Es ist nicht in jedem Bereich des Lebens praktisch. Ich benutze dennoch weder Tampons, noch Binden, noch Tasse. Ich habe es mit Stoffbinden versucht, weil ich das Gefühl von Stoff an meiner Vagina ja kenne und es mich nicht so irritiert, wie eine Binde zu tragen. Manchmal trage ich auch einfach zwei Slips übereinander. Meine seltsame Seite aber steht von Zeit zu Zeit auch darauf, einfach nur in einer Khakihose rauszugehen, damit die Leute sehen, was gerade bei mir los ist. Mir gefällt der Gedanke, dass die Leute dann grübeln. Während meiner Periode trage ich allerdings meistens dunkle Hosen, das ist aber keine bewusste Entscheidung. Ich blute aber auch nicht besonders stark. Free Bleeding ist für viele in der Theorie eine gute Sache, aber nicht für jede Frau geeignet. Kann ich eine Free-Bleeding-Supporterin sein und trotzdem Tampons benutzen?
Als Feministin unterstütze ich dich darin, mit deinem Körper das zu machen, was sich für dich gut anfühlt, ob du nun Tampons benutzt oder nicht. Wir freuen uns auf jeden Fall, wenn du uns unterstützt. Gibt es noch etwas, das du loswerden möchtest?

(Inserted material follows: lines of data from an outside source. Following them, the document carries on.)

(* ===== verification/SettleWiring.v ===== *)
(** * Wiring of the settlement client into a node

    Models prsm/settlement/client_wiring.py: the commit thresholds read from the
    environment, the booking of a settled inference, the settlement poll cycle and
    the resolution of a paying requester.  The construction of clients, verifiers
    and stores from the environment is not modelled. *)
From Stdlib Require Import ZArith Lia QArith.
From S2P Require Import PyStd.
From S2P Require Import PyNumbers.
From S2P Require Import Externals.
From S2P Require Import Receipt.
From S2P Require Import Attestation.
From S2P Require Import Accumulator.
From S2P Require Import Effects.
From S2P Require Import Client.
From S2P Require Import Payment.
From S2P Require Import PaymentStores.
From S2P Require Import PaymentVerifier.
From S2P Require Import PerStageAuth.
From S2P Require Import InferenceModels.
From S2P Require Import CreditPolicy.
From S2P Require Import InferenceAdapter.
From S2P Require Import Prelude.

#[local] Open Scope string_scope.
#[local] Open Scope list_scope.
#[local] Open Scope Z_scope.

(** ** Commit thresholds *)

Definition wei_per_ftns : decimal := dec_of_int (10 ^ 18).

Section Thresholds.
Variable prec : Z.

(** [(environ.get(name, "") or "").strip()] *)
Definition raw_env (environ : dict string string) (name : string) : string :=
  strip (default "" (dict_get name environ)).

(** [_resolve_accumulator_config]; [None] keeps the defaults. *)
Definition resolve_accumulator_config (environ : dict string string) : option AccumulatorConfig :=
  let count := int_of_str (raw_env environ "PRSM_SETTLEMENT_COUNT_THRESHOLD") in
  let time := int_of_str (raw_env environ "PRSM_SETTLEMENT_TIME_THRESHOLD_S") in
  let value :=
    d ← decimal_of_str (raw_env environ "PRSM_SETTLEMENT_VALUE_THRESHOLD_FTNS");
    match dec_mul prec d wei_per_ftns with Ok wei => Some (dec_int wei) | Err _ => None end in
  match count, time, value with
  | None, None, None => None
  | _, _, _ =>
      match AccumulatorConfig_post_init
              {| count_threshold := default (count_threshold AccumulatorConfig_default) count;
                 time_threshold_seconds := default (time_threshold_seconds AccumulatorConfig_default) time;
                 value_threshold_ftns := default (value_threshold_ftns AccumulatorConfig_default) value |} with
      | Ok config => Some config
      | Err _ => None
      end
  end.
End Thresholds.

(** ** Booking a settled inference *)

Inductive AccumulateStatus : Type :=
| Accumulated
| Skipped (reason : string)
| Errored (e : exn).

Record SettledInference : Type := {
  si_receipt : InferenceReceipt;
  si_release_ftns : decimal;
  si_job_id : string;
  si_requester_address : option string;
  si_executed_at_unix : option Z;
  si_max_spend_wei : option Z
}.

Section Booking.
Context `{Ed25519} (prec : Z).

(** The receipt booked for [value_wei], with the adapter's default shard, slash
    rate and group. *)
Definition booking_args (provider : string) (s : SettledInference) (value_wei at_ : Z) : AdapterArgs :=
  {| ad_requester_address := match si_requester_address s with
                             | Some a => if str_nonempty a then a else provider | None => provider end;
     ad_provider_address := provider; ad_value_ftns := value_wei; ad_local_escrow_id := si_job_id s;
     ad_executed_at_unix := at_; ad_shard_index := 0; ad_tier_slash_rate_bps := 0;
     ad_consensus_group_id := zero32 |}.

(** The body of [accumulate_settled_inference_receipt], without a store of
    inference receipts. *)
Definition book_settled (identity : option NodeIdentity) (provider : string) (s : SettledInference)
  : M settle Client AccumulateStatus :=
  let rel := si_release_ftns s in
  if dec_leb rel dec_zero then mret (Skipped "zero-release")
  else
    split ← lift (split_release_across_stages prec (si_receipt s) rel);
    match split with
    | Some _ => mret (Skipped "multi-stage-deferred")
    | None =>
        wei ← lift (dec_mul prec rel wei_per_ftns);
        let value_wei := dec_int wei in
        if value_wei <=? 0 then mret (Skipped "sub-wei")
        else if match si_max_spend_wei s with Some m => m <? value_wei | None => false end
        then mret (Skipped "exceeds-max-spend")
        else
          at_ ← match si_executed_at_unix s with
                | Some t => mret t | None => perform (E := settle) Now end;
          batched ← lift (inference_receipt_to_batched_receipt (si_receipt s) identity
                            (booking_args provider s value_wei at_));
          _ ← accumulate batched;
          mret Accumulated
    end.

(** [accumulate_settled_inference_receipt]; [has_client] is [client is not None]. *)
Definition accumulate_settled_inference_receipt (has_client : bool) (identity : option NodeIdentity)
    (provider_address : option string) (s : SettledInference) : M settle Client AccumulateStatus :=
  r ← try (if negb has_client then mret (Skipped "no-client")
           else match provider_address with
                | None => mret (Skipped "no-provider-address")
                | Some p => if negb (str_nonempty p) then mret (Skipped "no-provider-address")
                            else book_settled identity p s
                end);
  mret (match r with Ok status => status | Err e => Errored e end).

(** ** The poll cycle *)

Definition POLL_PHASES : list (string * M settle Client unit) :=
  [("recover", _ ← recover_committing_intents; mret ());
   ("reconcile_pending", _ ← reconcile_pending_commits; mret ());
   ("commit", _ ← commit_ready_batches false; mret ());
   ("finalize", _ ← finalize_ready_batches; mret ());
   ("reconcile_finalized", _ ← reconcile_finalized; mret ())].

(** One phase, isolated; the text of a result other than an error is not kept. *)
Definition run_phase (phase : string * M settle Client unit) : M settle Client (list (string * result unit)) :=
  r ← try phase.2; mret [(phase.1, r)].

Definition run_settlement_poll_cycle : M settle Client (list (string * result unit)) :=
  for_collect POLL_PHASES run_phase.
End Booking.

(** ** The paying requester *)

Section Requesters.
Context `{Externals, Eip712} {NS BS : Type} `{NonceStore NS, BudgetStore BS}.

(** A JSON object's fields as the verifier reads them. *)
Definition payload_of_json (j : json) : option payload :=
  match j with JObj o => Some (prod_map id pval_of_json <$> o) | _ => None end.

(** [{payload: {...}, signature: ...}], or the rejection. *)
Definition signed_part (reason : string) (j : json) : result (payload * pval) :=
  match j with
  | JObj o =>
      match payload_of_json (get_or_null "payload" o) with
      | Some p =>
          if json_truthy (get_or_null "signature" o) then Ok (p, pval_of_json (get_or_null "signature" o))
          else Err (AuthorizationRejected reason)
      | None => Err (AuthorizationRejected reason)
      end
  | _ => Err (AuthorizationRejected reason)
  end.

(** [resolve_paid_requester]; a [verifier] is its configuration and its store is
    the state; [now] is the clock reading of the verification. *)
Definition resolve_paid_requester (verifier : option VerifierConfig) (payment_authorization : option json)
    (request_hash : pval) (quoted_price_wei : Z) (now : Q) : M pay NS (option string) :=
  match payment_authorization with
  | None => mret None
  | Some auth =>
      match verifier with
      | None => raise (AuthorizationRejected "verifier-not-wired")
      | Some cfg =>
          '(p, signature) ← lift (signed_part "malformed-authorization" auth);
          requester ← verify_authorization cfg p signature request_hash quoted_price_wei now;
          mret (Some requester)
      end
  end.

Definition resolve_relayer_requester (verifier : option VerifierConfig)
    (payment_authorization payment_delegation : option json) (request_hash : pval) (quoted_price_wei : Z)
    (now_d now_a : Q) : M pay (Relayer NS BS) (option string) :=
  match payment_delegation with
  | None => mret None
  | Some delegation =>
      match verifier with
      | None => raise (AuthorizationRejected "verifier-not-wired")
      | Some cfg =>
          let auth := default JNull payment_authorization in
          _ ← lift (raise_if (negb (match auth with JObj _ => true | _ => false end))
                      (AuthorizationRejected "malformed-authorization"));
          _ ← lift (raise_if (negb (match delegation with JObj _ => true | _ => false end))
                      (AuthorizationRejected "malformed-delegation"));
          '(auth_payload, auth_sig) ← lift (signed_part "malformed-authorization" auth);
          '(deleg_payload, deleg_sig) ← lift (signed_part "malformed-delegation" delegation);
          funder ← verify_relayed cfg
            {| rq_auth := auth_payload; rq_auth_signature := auth_sig; rq_delegation := deleg_payload;
               rq_delegation_signature := deleg_sig; rq_request_hash := request_hash;
               rq_quoted_price_wei := quoted_price_wei |} now_d now_a;
          mret (Some funder)
      end
  end.
End Requesters.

Ich hoffe, dass die Leute, die das lesen, wenigstens einen Moment lang ihre Ängste und negativen Assoziationen mit ihrem eigenen Körper und ihren Bedürfnissen hinterfragen. Wir freuen uns über alle angemessenen Fragen und Diskussionen auf unserer Seite. Danke, dass du dir die Zeit genommen und mir all diese Fragen gestellt hast, anstatt einfach anzunehmen, dass wir einen an der Waffel haben.